The Ghana Tertiary Education Commission (GTEC) has allayed fears of stakeholders regarding the accreditation of some programmes in tertiary institutions.
Deputy Director-General of the Commission, Dr Ahmed Jinapor, insists that there is no cause for alarm for students and guardians who read any of the programmes which have had their accreditation expired.
This follows revelations in the Auditor General’s report that hundreds of programmes offered in some tertiary institutions across the country are unaccredited.
It indicated that out of 360 programmes run by the Kwame Nkrumah University of Science and Technology (KNUST), only 61 are accredited while the University of Ghana also had 374 of its programmes unaccredited.
The Education Regulatory Bodies Act 2020 indicates that no tertiary education institutions shall “operate or run a programme without accreditation by the Board.”
But, Dr Ahmed Jinapor, explained that the laws grant the Commission the mandate to determine the effective date of accreditations.

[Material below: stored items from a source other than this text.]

(** * The OAuth authorization-server proxy of mcp-billcom (src/oauth.ts)

    A shallow embedding of the request handlers of [createOAuthRouter] and of
    the [requireAuth] middleware.  The five module-level [Map]s of oauth.ts
    become one record of finite maps that every handler receives and returns;
    the results of [randomUUID()], [Date.now()], [process.env] and of the
    outbound call to the identity provider are arguments of the handler that
    asks for them.

    Strings are byte strings: a (well-formed) JavaScript string is
    represented by its UTF-8 encoding, which is also what
    [createHash("sha256").update(s)] hashes.  The members of [req.query]
    have the type the handlers cast them to, [string] or [undefined].  A
    body is modelled twice: [token] and [register] are the handlers of the
    two POST routes on a body that is an object with members of the types
    the handlers cast them to, and [post_token] and [post_register] are the
    same handlers on whatever [req.body] holds, [undefined] included.
    Times are milliseconds since the epoch, in [Z].

    The /oauth/callback handler awaits Google between deleting the pending
    authorization and storing the code; it is two steps, [callback_begin]
    and [callback_resume], and other handlers may run in between. *)

From Stdlib Require Import ZArith String Ascii List Bool Lia.
From stdpp Require Import gmap strings list fin_maps pretty.
Import ListNotations.

Local Open Scope Z_scope.
Local Open Scope string_scope.

(** ** JavaScript values of type [string | undefined] *)

Module JS.

(** [!x] for [x : string | undefined]: [undefined] and the empty string
    are the two falsy values. *)
Definition falsy (x : option string) : bool :=
  match x with
  | None => true
  | Some s => if decide (s = "") then true else false
  end.

(** [x || d] *)
Definition or_default (x : option string) (d : string) : string :=
  if falsy x then d else default d x.

(** [a !== b] where [a] is a string and [b] may be [undefined] *)
Definition strict_ne (a : string) (b : option string) : bool :=
  if decide (Some a = b) then false else true.

(** [x === lit] *)
Definition strict_eq (x : option string) (lit : string) : bool :=
  if decide (x = Some lit) then true else false.

(** [s.startsWith(p)] *)
Definition startsWith (p s : string) : bool := String.prefix p s.

(** [s.slice(n)] for [0 <= n] *)
Fixpoint slice (n : nat) (s : string) : string :=
  match n, s with
  | O, _ => s
  | S n', String _ s' => slice n' s'
  | S _, EmptyString => EmptyString
  end.

(** [s.split(",")]: the pieces between the separators, at least one. *)
Fixpoint split_on (sep : ascii) (s : string) : list string :=
  match s with
  | EmptyString => [EmptyString]
  | String c s' =>
      if decide (c = sep) then EmptyString :: split_on sep s'
      else match split_on sep s' with
           | piece :: rest => String c piece :: rest
           | [] => [String c EmptyString]
           end
  end.

(** The white space and line terminators that [String.prototype.trim]
    removes, as UTF-8 byte sequences: TAB, LF, VT, FF, CR, SP, U+00A0,
    U+1680, U+2000..U+200A, U+2028, U+2029, U+202F, U+205F, U+3000 and
    U+FEFF. *)
Definition bytes (l : list Z) : string :=
  string_of_list_ascii (map (fun b => ascii_of_N (Z.to_N b)) l).

Definition white_space : list string :=
  map bytes
    ([[9]; [10]; [11]; [12]; [13]; [32]; [194; 160]; [225; 154; 128]]
     ++ map (fun b => [226; 128; b]) [128; 129; 130; 131; 132; 133; 134; 135; 136; 137; 138]
     ++ [[226; 128; 168]; [226; 128; 169]; [226; 128; 175]; [226; 129; 159];
         [227; 128; 128]; [239; 187; 191]]).

(** One white-space character removed from the front, if there is one. *)
Definition strip1 (s : string) : option string :=
  match filter (fun w => bool_decide (String.prefix w s = true)) white_space with
  | w :: _ => Some (slice (String.length w) s)
  | [] => None
  end.

Fixpoint trimStart_fuel (fuel : nat) (s : string) : string :=
  match fuel with
  | O => s
  | S f => match strip1 s with
           | Some s' => trimStart_fuel f s'
           | None => s
           end
  end.

Definition trimStart (s : string) : string := trimStart_fuel (String.length s) s.

Definition rev_string (s : string) : string :=
  string_of_list_ascii (rev (list_ascii_of_string s)).

(** The same from the end: a suffix of [s] is a prefix of its reversal. *)
Definition strip1_end (s : string) : option string :=
  match filter (fun w => bool_decide (String.prefix (rev_string w) (rev_string s) = true))
               white_space with
  | w :: _ => Some (String.substring 0 (String.length s - String.length w) s)
  | [] => None
  end.

Fixpoint trimEnd_fuel (fuel : nat) (s : string) : string :=
  match fuel with
  | O => s
  | S f => match strip1_end s with
           | Some s' => trimEnd_fuel f s'
           | None => s
           end
  end.

Definition trimEnd (s : string) : string := trimEnd_fuel (String.length s) s.

(** [s.trim()] *)
Definition trim (s : string) : string := trimEnd (trimStart s).

End JS.

(** ** SHA-256 (FIPS 180-4) and base64url, as [node:crypto] computes them *)

Module SHA256.

Definition mask32 : Z := 2 ^ 32 - 1.
Definition add32 (x y : Z) : Z := (x + y) mod 2 ^ 32.
Definition rotr (n x : Z) : Z :=
  Z.lor (Z.shiftr x n) (Z.land (Z.shiftl x (32 - n)) mask32).
Definition xor3 (x y z : Z) : Z := Z.lxor (Z.lxor x y) z.

Definition Ch (x y z : Z) : Z :=
  Z.lxor (Z.land x y) (Z.land (Z.lxor x mask32) z).
Definition Maj (x y z : Z) : Z :=
  xor3 (Z.land x y) (Z.land x z) (Z.land y z).
Definition Sigma0 (x : Z) : Z := xor3 (rotr 2 x) (rotr 13 x) (rotr 22 x).
Definition Sigma1 (x : Z) : Z := xor3 (rotr 6 x) (rotr 11 x) (rotr 25 x).
Definition sigma0 (x : Z) : Z := xor3 (rotr 7 x) (rotr 18 x) (Z.shiftr x 3).
Definition sigma1 (x : Z) : Z := xor3 (rotr 17 x) (rotr 19 x) (Z.shiftr x 10).

(** The first sixty-four primes. *)
Definition is_prime (n : nat) : bool :=
  forallb (fun d => negb (Nat.eqb (n mod d) 0)) (seq 2 (n - 2)).
Definition primes64 : list Z :=
  map Z.of_nat (take 64 (filter (fun n => is_prime n = true) (seq 2 400))).

(** Integer cube root: the largest [r < 2 ^ bits] with [r ^ 3 <= n]. *)
Fixpoint icbrt_bits (bits : nat) (n r : Z) : Z :=
  match bits with
  | O => r
  | S b =>
      let r' := r + 2 ^ Z.of_nat b in
      icbrt_bits b n (if Z.leb (r' * r' * r') n then r' else r)
  end.
Definition icbrt (n : Z) : Z := icbrt_bits 40 n 0.

(** Initial hash value: the first 32 bits of the fractional parts of the
    square roots of the first eight primes. *)
Definition H0 : list Z :=
  Eval vm_compute in map (fun p => Z.sqrt (p * 2 ^ 64) mod 2 ^ 32) (take 8 primes64).

(** Round constants: the same of the cube roots of the first 64 primes. *)
Definition K : list Z :=
  Eval vm_compute in map (fun p => icbrt (p * 2 ^ 96) mod 2 ^ 32) primes64.

Definition be_bytes (n : nat) (x : Z) : list Z :=
  map (fun i => Z.shiftr x (8 * Z.of_nat i) mod 256) (rev (seq 0 n)).

Definition pad (msg : list Z) : list Z :=
  let len := Z.of_nat (length msg) in
  msg ++ [128] ++ repeat 0 (Z.to_nat ((55 - len) mod 64)) ++ be_bytes 8 (8 * len).

Fixpoint words (bs : list Z) : list Z :=
  match bs with
  | a :: b :: c :: d :: rest =>
      (Z.shiftl a 24 + Z.shiftl b 16 + Z.shiftl c 8 + d) :: words rest
  | _ => []
  end.
(** The body of the scanning loop for the character [c] at [pos]; [None]
    when a [strchr] or the zone table reads past its storage. *)
Definition scan_char (delimiters : list ascii) (zone_pairs escape_chars : option (list ascii))
    (pos : Z) (c : ascii) (s : scan) : option flow :=
  if escape s then
    Some (Continue (mkScan (in_zone s) (zone_end s) false (token_end s)))
  else if in_zone s then
    if bool_decide (c = zone_end s)
    then Some (Continue (mkScan false zero (escape s) (token_end s)))
    else Some (Continue s)
  else
    r ← strchr_bytes delimiters c;
    match r with
    | Some _ => Some (Break (mkScan (in_zone s) (zone_end s) (escape s) pos))
    | None =>
        s1 ← match zone_pairs with
             | Some zp =>
                 z ← zone_open zp c;
                 match z with
                 | Some e => Some (mkScan true e (escape s) (token_end s))
                 | None => Some s
                 end
             | None => Some s
             end;
        s2 ← match escape_chars with
             | Some ec =>
                 r ← strchr_bytes ec c;
                 match r with
                 | Some _ => Some (mkScan (in_zone s1) (zone_end s1) true (token_end s1))
                 | None => Some s1
                 end
             | None => Some s1
             end;
        Some (Continue s2)
    end.

(** [for (; pos < len; pos++) { char c = obj->data[pos]; ... }] *)
Fixpoint scan_loop (fuel : nat) (d : ptr) (delimiters : list ascii)
    (zone_pairs escape_chars : option (list ascii)) (len pos : Z) (s : scan) : M (Z * scan) :=
  match fuel with
  | O => raise OutOfFuel
  | S fuel' =>
      if pos <? len then
        c ← load d pos;
        match scan_char delimiters zone_pairs escape_chars pos c s with
        | None => raise OutOfBounds
        | Some (Continue s') =>
            scan_loop fuel' d delimiters zone_pairs escape_chars len (wrap (pos + 1)) s'
        | Some (Break s') => mret (pos, s')
        end
      else mret (pos, s)
  end.

(** [bool cstr_tokenize_ex(CString* obj, CString* token, const char*
    delimiters, const char* zone_pairs, const char* escape_chars, size_t*
    start_pos)] *)
Definition cstr_tokenize_ex (obj token : ptr) (delimiters zone_pairs escape_chars : option (list ascii))
    (start_pos : option Z) : M (bool * option Z) :=
  match obj, delimiters, start_pos with
  | Some o, Some delims, Some start =>
      len0 ← get_length o;
      if start >=? len0 then mret (false, None)
      else
        cstr_lock obj;;
        len ← get_length o;
        d ← get_data o;
        let fuel := S (Z.to_nat len) in
        pos ← skip_delimiters fuel d delims len start;
        if pos >=? len then cstr_unlock obj;; mret (false, Some pos)
        else
          let token_start := pos in
          '(pos, s) ← scan_loop fuel d delims zone_pairs escape_chars len pos
                        (mkScan false zero false invalid);
          let token_end := if pos =? len then len else token_end s in
          let token_len := wrap (token_end - token_start) in
          temp ← malloc (wrap (token_len + 1));
          match temp with
          | None => cstr_unlock obj;; mret (false, None)
          | Some _ =>
              memcpy temp 0 d token_start token_len;;
              store temp token_len zero;;
              ok ← cstr_create_from_chars token temp;
              if negb ok then free temp;; cstr_unlock obj;; mret (false, None)
              else
                free temp;;
                let start_pos := if token_end <? len then wrap (token_end + 1) else len in
                cstr_unlock obj;;
                mret (true, Some start_pos)
          end
  | _, _, _ => mret (false, None)
  end.

(** *** Checked access, emptiness *)

(** [boolean cstr_at(CString* obj, size_t index, char* chr)]; [chr] points
    to the caller's character cell. *)
Definition cstr_at (obj : ptr) (index : Z) (chr : ptr) : M bool :=
  match obj with
  | None => mret false
  | Some o =>
      cstr_lock obj;;
      len ← get_length o;
      if index >=? len then cstr_unlock obj;; mret false
      else
        d ← get_data o;
        c ← load d index;
        store chr 0 c;;
        cstr_unlock obj;;
        mret true
  end.

(** [bool cstr_empty(CString* obj)] *)
Definition cstr_empty (obj : ptr) : M bool :=
  match obj with
  | None => mret false
  | Some o =>
      cstr_lock obj;;
      d ← get_data o;
      len ← get_length o;
      let out := bool_decide (d = NULL) || (len =? 0) in
      cstr_unlock obj;;
      mret out
  end.

(** *** Substring *)

(** [bool cstr_substring(CString* obj, CString* dest, size_t start, size_t length)] *)
Definition cstr_substring (obj dest : ptr) (start count : Z) : M bool :=
  match obj, dest with
  | Some o, Some _ =>
      cstr_lock obj;;
      len ← get_length o;
      if start >=? len then cstr_unlock obj;; mret false
      else
        let max_length := wrap (len - start) in
        let count := if count >? max_length then max_length else count in
        buffer ← malloc (wrap (count + 1));
        match buffer with
        | None => cstr_unlock obj;; mret false
        | Some _ =>
            d ← get_data o;
            memcpy buffer 0 d start count;;
            store buffer count zero;;
            ok ← cstr_create_from_chars dest buffer;
            if negb ok then free buffer;; cstr_unlock obj;; mret false
            else free buffer;; cstr_unlock obj;; mret true
        end
  | _, _ => mret false
  end.

(** *** Search *)

(** The C string stored in a block: the bytes before the first zero. *)
Fixpoint cstring_cells (blk : list (option ascii)) : fault + list ascii :=
  match blk with
  | [] => inl OutOfBounds
  | None :: _ => inl Indeterminate
  | Some c :: rest =>
      if bool_decide (c = zero) then inr []
      else match cstring_cells rest with
           | inr s => inr (c :: s)
           | inl e => inl e
           end
  end.

Fixpoint starts_with (needle hay : list ascii) : bool :=
  match needle, hay with
  | [], _ => true
  | c :: needle', d :: hay' => bool_decide (c = d) && starts_with needle' hay'
  | _ :: _, [] => false
  end.

(** [strstr] on the characters of two strings: the offset of the first
    occurrence of [needle] in [hay], offset 0 for an empty [needle]. *)
Fixpoint strstr_bytes (hay needle : list ascii) : option nat :=
  if starts_with needle hay then Some O
  else match hay with
       | [] => None
       | _ :: hay' => S <$> strstr_bytes hay' needle
       end.

(** [strstr(hay, needle)]: [Some i] is the pointer [hay + i], [None] the
    null pointer. *)
Definition strstr (hay needle : ptr) : M (option Z) :=
  hblk ← block_of hay;
  nblk ← block_of needle;
  match cstring_cells hblk, cstring_cells nblk with
  | inr h, inr n => mret (Z.of_nat <$> strstr_bytes h n)
  | inl e, _ => raise e
  | _, inl e => raise e
  end.

(** [size_t cstr_find_cstr(CString* obj, CString* obj2)] *)
Definition cstr_find_cstr (obj obj2 : ptr) : M Z :=
  match obj, obj2 with
  | Some o, Some o2 =>
      cstr_lock obj;;
      cstr_lock obj2;;
      d ← get_data o;
      d2 ← get_data o2;
      pos ← strstr d d2;
      let out := match pos with Some i => wrap i | None => invalid end in
      cstr_unlock obj2;;
      cstr_unlock obj;;
      mret out
  | _, _ => mret invalid
  end.

(** [size_t cstr_find_chars(CString* obj, const char* data)] *)
Definition cstr_find_chars (obj : ptr) (str : ptr) : M Z :=
  match obj, str with
  | Some o, Some _ =>
      cstr_lock obj;;
      d ← get_data o;
      pos ← strstr d str;
      let out := match pos with Some i => wrap i | None => invalid end in
      cstr_unlock obj;;
      mret out
  | _, _ => mret invalid
  end.

(** *** Case conversion *)

(** [toupper] and [tolower] in the "C" locale. *)
Definition toupper (c : ascii) : ascii :=
  let n := Z.of_N (N_of_ascii c) in
  if (97 <=? n) && (n <=? 122) then ascii_of_N (Z.to_N (n - 32)) else c.

Definition tolower (c : ascii) : ascii :=
  let n := Z.of_N (N_of_ascii c) in
  if (65 <=? n) && (n <=? 90) then ascii_of_N (Z.to_N (n + 32)) else c.

(** [for (size_t i = 0; i < obj->length; ++i) obj->data[i] =
    (char)f((unsigned char)obj->data[i]);], the loop of [cstr_to_upper]
    and [cstr_to_lower]. *)
Fixpoint convert_loop (fuel : nat) (f : ascii → ascii) (o : positive) (i : Z) : M unit :=
  match fuel with
  | O => raise OutOfFuel
  | S fuel' =>
      len ← get_length o;
      if i <? len then
        d ← get_data o;
        c ← load d i;
        store d i (f c);;
        convert_loop fuel' f o (wrap (i + 1))
      else mret ()
  end.

(** [bool cstr_to_upper(CString* obj)] *)
Definition cstr_to_upper (obj : ptr) : M bool :=
  match obj with
  | None => mret false
  | Some o =>
      cstr_lock obj;;
      len ← get_length o;
      convert_loop (S (Z.to_nat len)) toupper o 0;;
      cstr_unlock obj;;
      mret true
  end.

(** [bool cstr_to_lower(CString* obj)] *)
Definition cstr_to_lower (obj : ptr) : M bool :=
  match obj with
  | None => mret false
  | Some o =>
      cstr_lock obj;;
      len ← get_length o;
      convert_loop (S (Z.to_nat len)) tolower o 0;;
      cstr_unlock obj;;
      mret true
  end.

(** ** Specification vocabulary *)

(** Total correctness: [c] runs from [m] without fault, and its result and
    final memory satisfy [Q]. *)
Definition wp {A} (c : M A) (m : mem) (Q : A → mem → Prop) : Prop :=
  match c m with
  | Ok a m' => Q a m'
  | Fault _ => False
  end.

(** Object [o] owns block [b] of [cap] cells, which stores the content
    [bs] followed by the terminator. *)
Definition holds (m : mem) (o b : positive) (bs : list ascii) (cap : Z) : Prop :=
  objects m !! o = Some (mkCString (Some b) (Z.of_nat (List.length bs)) cap)
  ∧ cap < SIZE_MOD
  ∧ ∃ tl, blocks m !! b = Some ((Some <$> bs) ++ Some zero :: tl)
          ∧ cap = Z.of_nat (List.length bs + 1 + List.length tl).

For that matter, he called on all interested parties to rest assured that all complications in the matter will be resolved with the help of the institutions.
Meanwhile, authorities of the two universities have blamed administrative lapses on the part of GTEC for the unaccredited status of some of the programmes they offer.
Pro-Vice Chancellor in charge of Academic and Students Affairs at the University of Ghana, Legon, Prof Gordon Awandare admitted that indeed some of the courses are faced with this challenge, explaining that it was a result of the bureaucratic nature of the process.